Democratic governors were more blunt about the discussion, which featured Health and Human Services Secretary Tom Price and Centers for Medicare and Medicaid Services Administrator Seema Verma. Connecticut Gov. Dan Molloy, who chairs the Democratic Governors Association, said the administrators kept touting “innovation” as the solution to health care problems.
But he said they were unable to explain how innovation would compensate for reduced funding. The mood grew tense, he said, mostly out of a “frustration with being lied to.”
“They’re going to shift a massive amount of responsibility to the states without the support necessary to do that,” he said, adding that it would be the states that have to do the dirty work of paring down their Medicaid rolls.
I've been saying this for months now: the GOP Congress's plan is to dump all the blame for having to throw millions off Medicaid on to state governors and say "Well, we reformed Medicaid like you asked. State governors like you authorized and took credit for Medicaid expansion, you can take the blame for rolling that back. We told you seven years ago that we thought the expansion was unsustainable, and here we are."
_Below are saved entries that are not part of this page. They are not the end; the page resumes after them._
(* ===== verification/YahooProvider.v ===== *)
(** * YahooProvider.v: the Yahoo Finance data source (src/apprsi.py, lines 117-130)

    [get_yahoo_symbol] turns a pair ["EUR/USD"] into the ticker
    ["EURUSD=X"]; [fetch_forex_data] maps a timeframe key to the
    [period]/[interval] of the [params] dict, calls
    [yf.Ticker(symbol).history(...)] and rejects a frame with fewer than
    15 rows.  The network call is the class [YahooFinance]: [history]
    returns the frame, or [None] when the call raises (the [except]
    branch).  The theorems hold for every instance. *)

From Stdlib Require Import String Ascii Arith QArith Lia List Bool.
From S2P Require Import Prelude Pandas.
Import ListNotations.
#[local] Open Scope string_scope.

(** ** The interface to yfinance *)

(** [yf.Ticker(symbol).history(period=..., interval=..., auto_adjust=True,
    prepost=False)]; [None] models an exception. *)
Class YahooFinance := { history : string -> string -> string -> option frame }.

(** ** [get_yahoo_symbol] *)

(** Python's [s.replace(c, new)] for a one-character [c]. *)
Fixpoint replace_char (c : ascii) (new s : string) : string :=
  match s with
  | EmptyString => EmptyString
  | String a r => if Ascii.eqb a c then new ++ replace_char c new r else String a (replace_char c new r)
  end.

Definition get_yahoo_symbol (pair : string) : string := replace_char "/" "" pair ++ "=X".

(** ** [fetch_forex_data] *)

(** The [params] dict literal: timeframe key to (period, interval). *)
Definition params : pydict (string * string) :=
  [("H1", ("5d", "1h")); ("H4", ("1mo", "4h")); ("D1", ("3mo", "1d")); ("W1", ("2y", "1wk"))].

Definition min_rows : nat := 15.

Definition fetch_forex_data `{YahooFinance} (symbol timeframe_key : string) : option frame :=
  let yahoo_symbol := get_yahoo_symbol symbol in
  match dict_get timeframe_key params with
  | None => None
  | Some (period, interval) =>
      match history yahoo_symbol period interval with
      | None => None
      | Some data =>
          if (match data with [] => true | _ => false end || Nat.ltb (length data) min_rows)%bool
          then None else Some data
      end
  end.

(** ** Properties *)

Lemma replace_char_app c new s1 s2 :
  replace_char c new (s1 ++ s2) = replace_char c new s1 ++ replace_char c new s2.
Proof.
  induction s1 as [|a r IH]; simpl; [reflexivity|].
  destruct (Ascii.eqb a c); rewrite IH; [symmetry; apply string_app_assoc|reflexivity].
Qed.

(** A string without [c] is left alone. *)
Lemma replace_char_absent c new s :
  (forall i, String.get i s <> Some c) -> replace_char c new s = s.
Proof.
  induction s as [|a r IH]; intros H; simpl; [reflexivity|].
  destruct (Ascii.eqb a c) eqn:E.
  - apply Ascii.eqb_eq in E. subst. now specialize (H 0%nat).
  - f_equal. apply IH. intros i. exact (H (S i)).
Qed.

(** The ticker of ["BASE/QUOTE"] is ["BASEQUOTE=X"] when neither
    code contains a slash. *)
Theorem get_yahoo_symbol_pair (base quote : string) :
  (forall i, String.get i base <> Some "/"%char) ->
  (forall i, String.get i quote <> Some "/"%char) ->
  get_yahoo_symbol (base ++ "/" ++ quote) = base ++ quote ++ "=X".
Proof.
  intros Hb Hq. unfold get_yahoo_symbol.
  rewrite !replace_char_app, (replace_char_absent _ _ base Hb), (replace_char_absent _ _ quote Hq).
  simpl. now rewrite string_app_assoc.
Qed.

Section Fetch.
Context `{YahooFinance}.

Lemma fetch_forex_data_Some_iff (symbol tf : string) (data : frame) :
  fetch_forex_data symbol tf = Some data <->
  exists period interval,
    dict_get tf params = Some (period, interval)
    /\ history (get_yahoo_symbol symbol) period interval = Some data
    /\ (min_rows <= length data)%nat.
Proof.
  unfold fetch_forex_data. split.
  - destruct (dict_get tf params) as [[period interval]|] eqn:Ep; [|discriminate].
    destruct (history _ period interval) as [d|] eqn:Eh; [|discriminate].
    destruct d as [|b d]; simpl; [discriminate|].
    destruct (Nat.ltb (S (length d)) min_rows) eqn:E; [discriminate|].
    intros [= <-]. apply Nat.ltb_ge in E. exists period, interval. auto.
  - intros (period & interval & -> & -> & Hlen).
    destruct data as [|b d]; [unfold min_rows in Hlen; simpl in Hlen; lia|].
    simpl. replace (Nat.ltb (S (length d)) min_rows) with false
      by (symmetry; apply Nat.ltb_ge; exact Hlen). reflexivity.
Qed.

(** C11: [fetch_forex_data] returns a frame only for a key of [params],
    only the frame [history] returned for that key's period and
    interval, and only when it has at least 15 rows. *)
Theorem fetch_forex_data_spec (symbol tf : string) (data : frame) :
  fetch_forex_data symbol tf = Some data <->
  exists period interval,
    dict_get tf params = Some (period, interval)
    /\ history (get_yahoo_symbol symbol) period interval = Some data
    /\ (min_rows <= length data)%nat.
Proof. intros; apply fetch_forex_data_Some_iff; assumption. Qed.

(** A timeframe key outside [params] never reaches the network. *)
Lemma fetch_forex_data_unknown (symbol tf : string) :
  dict_get tf params = None -> fetch_forex_data symbol tf = None.
Proof. unfold fetch_forex_data. now intros ->. Qed.
End Fetch.

Lemma get_yahoo_symbol_pair_witness :
  get_yahoo_symbol ("EUR" ++ "/" ++ "USD") = "EUR" ++ "USD" ++ "=X".
Proof.
  apply get_yahoo_symbol_pair; intros [|[|[|i]]]; simpl; discriminate.
Defined.
(** C22: the HTML table of a scan is the header row, then for each pair
    in the configured order its label and, for each timeframe in the
    configured order, a cell whose class is [get_rsi_class] and whose
    text is [format_rsi] of the RSI of that pair's own fetch. *)
Theorem render_scan_table (pairs keys display : list string) :
  length keys = length display -> NoDup display -> ~ In "Devises" display -> Forall clean_label pairs ->
  render_table str_float (results (scan pairs keys display)) display
  = Some (table_head display ++ cat (map (scan_row_html (combine keys display)) pairs) ++ "</tbody></table>").
Proof. intros; apply render_scan_table_eq; assumption. Qed.

(** C23: rendering raises ([get_rsi_class] compares a string with 20)
    exactly when some row holds a string under a displayed timeframe. *)
Theorem render_table_raises (results : list row) (tfs : list string) :
  render_table str_float results tfs = None
  <-> exists r tf s, In r results /\ In tf tfs /\ row_get tf r = VStr s.
Proof. apply render_table_None_iff. Qed.

(** C24: the label of every row is non-empty and has no white space
    at either end: a missing ['Devises'] or a blank one falls back to
    ["DEVISE_MANQUANTE_LIGNE_<i>"] or ["DEVISE_VIDE_LIGNE_<i>"]. *)
Theorem devises_label_clean (i : nat) (r : row) :
  devises_text str_float i r <> "" /\ strip (devises_text str_float i r) = devises_text str_float i r.
Proof. destruct (devises_text_clean_label str_float i r) as [Hs Hne]. now split. Qed.

End RenderTheorems.

Lemma render_scan_table_witness :
  render_table (fun _ => "nan") (results (@scan demo_feed demo_pairs demo_tfs demo_tfs)) demo_tfs
  = Some (table_head demo_tfs
          ++ cat (map (@scan_row_html demo_feed (combine demo_tfs demo_tfs)) demo_pairs)
          ++ "</tbody></table>").
Proof.
  apply (@render_scan_table demo_feed); [reflexivity| | |]; unfold demo_tfs, demo_pairs.
  - repeat constructor; simpl; intuition discriminate.
  - simpl; intuition discriminate.
  - repeat constructor; try discriminate; vm_compute; reflexivity.
Defined.
(** The destination after a decode that started at its first byte: the
    decoded bytes, then what the destination held beyond them. *)
Definition decode_prefix (src : list Z) (id : UULID) : result UULID :=
  let '(ds, e) := hex_decoded src in (ds ++ skipn (length ds) id, e).

(** The 32 digit positions of the 36-character form; positions 8, 13, 18
    and 23 are not read. *)
Definition digits36 (data : list Z) : list Z :=
  slice data 0 8 ++ slice data 9 13 ++ slice data 14 18
    ++ slice data 19 23 ++ slice data 24 36.

(** [c] is a hexadecimal digit for [fromHexChar]. *)
Definition is_hex (c : Z) : bool :=
  match hex.fromHexChar c with Some _ => true | None => false end.

(** The calls that decode into an existing identifier. *)
Inductive decode_call : Type :=
| call_UnmarshalBinary
| call_UnmarshalText
| call_UnmarshalJSON
| call_Scan_bytes
| call_Scan_string.

Definition run_decode_call (c : decode_call) (id : UULID) (data : list Z)
  : result UULID :=
  match c with
  | call_UnmarshalBinary => UULID_UnmarshalBinary id data
  | call_UnmarshalText => UULID_UnmarshalText id data
  | call_UnmarshalJSON => UULID_UnmarshalJSON id data
  | call_Scan_bytes => UULID_Scan id (src_bytes data)
  | call_Scan_string => UULID_Scan id (src_string data)
  end.

(** The check run over all byte values in [fromHexChar_digits]. *)
Definition digits_checked (v : Z) : bool :=
  match hex.fromHexChar (nth (Z.to_nat (Z.shiftr v 4)) hex.hextable 0),
        hex.fromHexChar (nth (Z.to_nat (Z.land v 15)) hex.hextable 0) with
  | Some a, Some b =>
      (a =? Z.shiftr v 4) && (b =? Z.land v 15)
      && (byte (Z.lor (Z.shiftl a 4) b) =? v)
  | _, _ => false
  end.

(** ['X'] in the second group of the text form: the four bytes of the
    first group and the first byte of the second are already stored. *)
Definition encoded_bad_digit : list Z :=
  [48;49;55;56;97;50;56;52;45;57;101;88;102;45;98;51;101;55;45;
   48;51;54;100;45;53;98;49;98;57;102;51;99;100;55;53;51].

(** ** bytes *)

Module bytes.

(** [func Compare(a, b []byte) int]: lexicographic order of the unsigned
    bytes, a proper prefix being smaller. *)
Fixpoint Compare (a b : list Z) : Z :=
  match a, b with
  | [], [] => 0
  | [], _ :: _ => -1
  | _ :: _, [] => 1
  | x :: a', y :: b' =>
      if x <? y then -1 else if y <? x then 1 else Compare a' b'
  end.

End bytes.

(** [func (id UULID) Compare(other UULID) (i int)] *)
Definition UULID_Compare (id other : UULID) : Z := bytes.Compare id other.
Sandoval meanwhile clearly doesn't like getting hung out to dry like this, and I suspect he's far from the only GOP governor who secretly hates Mitch McConnell for screwing him over this badly. I feel like that the aforementioned John Kasich is similarly in the same position, and that GOP Sen. Rob Portman is going to bail on it as well. Mike Pence is outright lying about red states that have accepted Medicaid expansion and the governors of those states like Kasich are pissed.
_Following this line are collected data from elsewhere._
(** *** The tax-id index *)

Lemma elem_of_index_add key subdomain index key' sub :
  sub ∈ default ∅ (index_add key subdomain index !! key') ↔
  (key' = key ∧ sub = subdomain) ∨ sub ∈ default ∅ (index !! key').
Proof.
  unfold index_add. destruct (decide (key = key')) as [->|Hne].
  - rewrite lookup_insert_eq. simpl.
    rewrite elem_of_union, elem_of_singleton. split.
    + intros [->|Hin]; [by left | by right].
    + intros [[_ ->]|Hin]; [by left | by right].
  - rewrite lookup_insert_ne by done. split; [by right|].
    by intros [[-> _]|Hin].
Qed.




Example by_unp_example :
  by_unp (build_ibiz_indexes
            {[ "a" := {| ic_subdomain := "a"; ic_name := ""; ic_address := "";
                         ic_unp := "12345"; ic_phones := []; ic_emails := [];
                         ic_websites := ["https://a.by"] |};
               "b" := {| ic_subdomain := "b"; ic_name := ""; ic_address := "";
                         ic_unp := "123456"; ic_phones := []; ic_emails := [];
                         ic_websites := ["https://b.by"] |} ]})
  = {[ "123456" := {[ "b" ]} ]}.
Proof. vm_compute. reflexivity. Qed.


(** *** The approved map *)

Lemma aggregate_snoc ds d : aggregate (ds ++ [d]) = tally_decision (aggregate ds) d.
Proof. unfold aggregate. by rewrite foldl_snoc. Qed.

Lemma auto_matches_lookup (ds : list MatchDecision) (q : string) :
  auto_matches (aggregate ds) !! q = last (omap (approved_by q) ds).
Proof.
  induction ds as [|d ds IH] using rev_ind.
  { simpl. by rewrite lookup_empty. }
  rewrite aggregate_snoc, omap_app. simpl.
  unfold approved_by at 2.
  destruct (decide (md_source_id d = q)) as [Hq|Hq].
  - destruct (md_auto_candidate d) as [c|]; simpl.
    + destruct (is_empty c); simpl.
      * by rewrite app_nil_r.
      * rewrite Hq, lookup_insert_eq. by rewrite last_snoc.
    + by rewrite app_nil_r.
  - rewrite app_nil_r, <- IH.
    destruct (md_auto_candidate d) as [c|]; [|done].
    destruct (is_empty c); [done|]. by rewrite lookup_insert_ne.
Qed.

Lemma last_omap_Some {A B} (f : A → option B) (l : list A) (c : B) :
  last (omap f l) = Some c ↔
  ∃ before x after, l = before ++ x :: after ∧ f x = Some c ∧
                    Forall (fun y => f y = None) after.
Proof.
  induction l as [|x l IH] using rev_ind.
  { split; [done|]. intros (before & y & after & Hl & _). by destruct before. }
  rewrite omap_app. simpl. destruct (f x) as [b|] eqn:Hx.
  - rewrite last_snoc. split.
    + intros [= ->]. exists l, x, []. by repeat split.
    + intros (before & y & after & Hl & Hy & Hafter).
      destruct after as [|z after _] using rev_ind.
      * apply app_inj_tail in Hl as [_ ->]. congruence.
      * rewrite app_comm_cons, app_assoc in Hl. apply app_inj_tail in Hl as [_ ->].
        apply Forall_app in Hafter as [_ Hz]. inversion Hz; congruence.
  - rewrite app_nil_r, IH. split.
    + intros (before & y & after & -> & Hy & Hafter).
      exists before, y, (after ++ [x]). split; [by rewrite <- app_assoc|].
      split; [done|]. apply Forall_app. split; [done|]. by constructor.
    + intros (before & y & after & Hl & Hy & Hafter).
      destruct after as [|z after _] using rev_ind.
      * apply app_inj_tail in Hl as [_ ->]. congruence.
      * rewrite app_comm_cons, app_assoc in Hl. apply app_inj_tail in Hl as [-> ->].
        apply Forall_app in Hafter as [Hafter _].
        by exists before, y, after.
Qed.

Lemma last_omap_None {A B} (f : A → option B) (l : list A) :
  last (omap f l) = None ↔ Forall (fun y => f y = None) l.
Proof.
  rewrite last_None. induction l as [|x l IH]; simpl.
  { split; [constructor|done]. }
  destruct (f x) as [b|] eqn:Hx.
  - split; [done|]. intros H. inversion H; congruence.
  - rewrite IH. split; [by constructor|]. intros H. by inversion H.
Qed.
(** * Unit-commitment tutorials (MIPLearn "getting started" notebooks)

    A shallow embedding of the code cells of the two "getting started"
    notebooks (Python/Pyomo and Julia/JuMP) and of the feature-extractor
    notebook: the [UnitCommitmentData] record, the two [build_uc_model]
    functions, the two [random_uc_data] generators, the warm-start component
    configuration and the [H5FieldsExtractor] configurations.

    Conventions.
    - Numbers.  The notebooks compute with binary64 floats.  The builders
      only copy the data into symbolic expressions; the generators multiply
      and add.  Numbers are embedded as exact rationals [Q]: rounding is not
      modelled.
    - Exceptions.  Code that can raise runs in [Exec], a writer/error monad:
      the writer part logs every subscript applied to one of the four
      per-generator lists, the error part carries the exception.
    - Dynamic typing.  A Pyomo expression is an [expr]; a plain Python number
      is the expression [ENum q].  Python's [sum] starts from the integer 0,
      so the sum of an empty generator is the plain number 0. *)

From Stdlib Require Import QArith Lqa DecimalString DecimalNat.
From stdpp Require Import gmap strings list fin_maps sorting.

Local Open Scope Q_scope.

(** ** Exceptions and the execution monad *)

Inductive exn :=
  | IndexError          (* Python: list subscript out of range *)
  | ValueError          (* Python: Pyomo / NumPy reject an argument *)
  | FileNotFoundError   (* no file at the given path *)
  | UnpicklingError     (* the file does not hold a problem-data record *)
  | BoundsError         (* Julia: array subscript out of range *)
  | ArgumentError       (* Julia: negative dimension *)
  | SystemError         (* Julia: the file cannot be opened *)
  | TypeError           (* Julia: the file does not hold a problem-data record *)
  | KeyError            (* HDF5: no such field *)
  | AssertionError      (* extractor shape check failed *)
  | ExtractorError.     (* extractor used without the requested fields *)

Inductive result (A : Type) :=
  | Ok (a : A)
  | Raise (e : exn).
Arguments Ok {A} a.
Arguments Raise {A} e.

(** The four per-generator lists of the record. *)
Inductive field := f_pmin | f_pmax | f_cfix | f_cvar.

(** One subscript operation [data.<field>[index]]. *)
Record access := Access { acc_field : field; acc_index : nat }.

Definition Exec (A : Type) : Type := (list access * result A)%type.

#[export] Instance Exec_ret : MRet Exec := λ A a, ([], Ok a).

#[export] Instance Exec_bind : MBind Exec := λ A B f m,
  match m.2 with
  | Raise e => (m.1, Raise e)
  | Ok a => ((m.1 ++ (f a).1)%list, (f a).2)
  end.

Definition raise {A : Type} (e : exn) : Exec A := ([], Raise e).

Definition tell (a : access) : Exec unit := ([a], Ok tt).

(** Left fold with an effectful body: a [for] loop that updates a state. *)
Fixpoint foldlM {A S : Type} (body : S → A → Exec S) (s : S) (l : list A) : Exec S :=
  match l with
  | [] => mret s
  | a :: l' => s' ← body s a; foldlM body s' l'
  end.

(** ** Problem data

    Python: [@dataclass class UnitCommitmentData]; Julia:
    [struct UnitCommitmentData].  Neither constructor compares the lengths
    of the four lists. *)

Record UnitCommitmentData := {
  demand : Q;
  pmin : list Q;
  pmax : list Q;
  cfix : list Q;
  cvar : list Q;
}.

Definition field_of (d : UnitCommitmentData) (f : field) : list Q :=
  match f with
  | f_pmin => pmin d
  | f_pmax => pmax d
  | f_cfix => cfix d
  | f_cvar => cvar d
  end.

(** ** Serialized problem-data files

    [miplearn.io] (Python) and the JLD2 helpers (Julia) are library code
    that the notebooks only call. *)

(** Modelled from the spec: the serialization format (gzipped pickle, JLD2)
    is missing from the material, which calls it a pre-existing externally
    defined schema; it is an abstract codec. *)
Class Codec := {
  blob : Type;
  dumps : UnitCommitmentData → blob;
  loads : blob → option UnitCommitmentData;
}.

(** A codec that stores the record itself. *)
Definition memory_codec : Codec :=
  {| blob := UnitCommitmentData; dumps := λ d, d; loads := λ b, Some b |}.

(** Python's [f"{i:05d}"]: decimal, left-padded with zeros to five digits. *)
Fixpoint pad_zeros (k : nat) (d : Decimal.uint) : Decimal.uint :=
  match k with
  | O => d
  | S k' => Decimal.D0 (pad_zeros k' d)
  end.

Definition zfill5 (i : nat) : string :=
  let d := Nat.to_uint i in
  NilEmpty.string_of_uint (pad_zeros (5 - Decimal.nb_digits d) d).

(** The path of the file of record number [i]. *)
Definition pkl_gz_path (dirname : string) (i : nat) : string :=
  dirname +:+ "/" +:+ zfill5 i +:+ ".pkl.gz".

(** Modelled from the spec: [write_pkl_gz] is missing from the material;
    the Pyomo notebook says that it writes the records to the files
    [<dirname>/00000.pkl.gz], [<dirname>/00001.pkl.gz], ... and the notebook
    passes its return value on as the list of these paths. *)
Fixpoint write_from `{Codec} (i : nat) (objs : list UnitCommitmentData) (dirname : string)
    (fs : gmap string blob) : list string * gmap string blob :=
  match objs with
  | [] => ([], fs)
  | obj :: objs' =>
      let filename := pkl_gz_path dirname i in
      let r := write_from (S i) objs' dirname (<[filename := dumps obj]> fs) in
      (filename :: r.1, r.2)
  end.

Definition write_pkl_gz `{Codec} (objs : list UnitCommitmentData) (dirname : string)
    (fs : gmap string blob) : list string * gmap string blob :=
  write_from 0 objs dirname fs.

(** Modelled from the spec: [read_pkl_gz] is missing from the material; it
    loads the record that a problem-data file holds. *)
Definition read_pkl_gz `{Codec} (fs : gmap string blob) (filename : string)
    : Exec UnitCommitmentData :=
  match fs !! filename with
  | None => raise FileNotFoundError
  | Some b =>
      match loads b with
      | Some d => mret d
      | None => raise UnpicklingError
      end
  end.

(** ** Symbolic optimization models *)

(** The two variable families of the model. *)
Inductive comp := X | Y.

Inductive expr :=
  | ENum (q : Q)                 (* a plain number *)
  | EVar (c : comp) (k : nat)    (* x[k] or y[k] *)
  | EMul (a b : expr)
  | EAdd (a b : expr).

Inductive relational :=
  | RLe (a b : expr)    (* a <= b *)
  | RGe (a b : expr)    (* a >= b *)
  | REq (a b : expr).   (* a == b *)

Inductive sense := minimize | maximize.

(** An assignment gives every variable a value. *)
Definition assignment : Type := comp → nat → Q.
In his speech, Pence also said Obamacare’s expansion of Medicaid put “far too many able-bodied adults” on the program.
“I know Governor Kasich isn’t with us, but I suspect that he’s very troubled to know that in Ohio alone, nearly 60,000 disabled citizens are stuck on waiting lists, leaving them without the care they need for months or even years,” said Pence.
The waiting lists Pence referred to apply to Medicaid’s home and community-based services, and have not been affected by the program’s expansion under the ACA. States have long had waiting lists for these services, and the Henry J. Kaiser Family Foundation’s executive vice president, Diane Rowland, noted that waiting lists in non-expansion states are often longer than in expansion states, which currently receive a 95 percent federal match for their newly covered beneficiaries.
Kasich spokesman Jon Keeling said in an interview that Pence’s suggestion that 60,000 disabled Ohioans remain on waiting lists “is not accurate,” adding that to suggest Medicaid expansion hurt the state’s developmentally disabled “system is false, as it is just the opposite of what actually happened.”
“That waiting list is nothing new, and to attribute it to expansion is absurd,” said Families USA’s senior director of health policy, Eliot Fishman.
Pence has declared war on red state governors who took the expansion, and that fight is not going to be one that he wins.
[UPDATE] And with Sen. John McCain scheduling surgery next week and "missing the vote" along with Wisconsin GOP Sen. Ron Johnson coming out against the bill, Mitch McConnell has now pulled the vote for Trumpcare again.
BREAKING FROM @SenateMajLdr MCCONNELL pic.twitter.com/zkpBTLM6dt— Seung Min Kim (@seungminkim) July 16, 2017
This is starting to look like ballgame, guys. Keep the pressure up.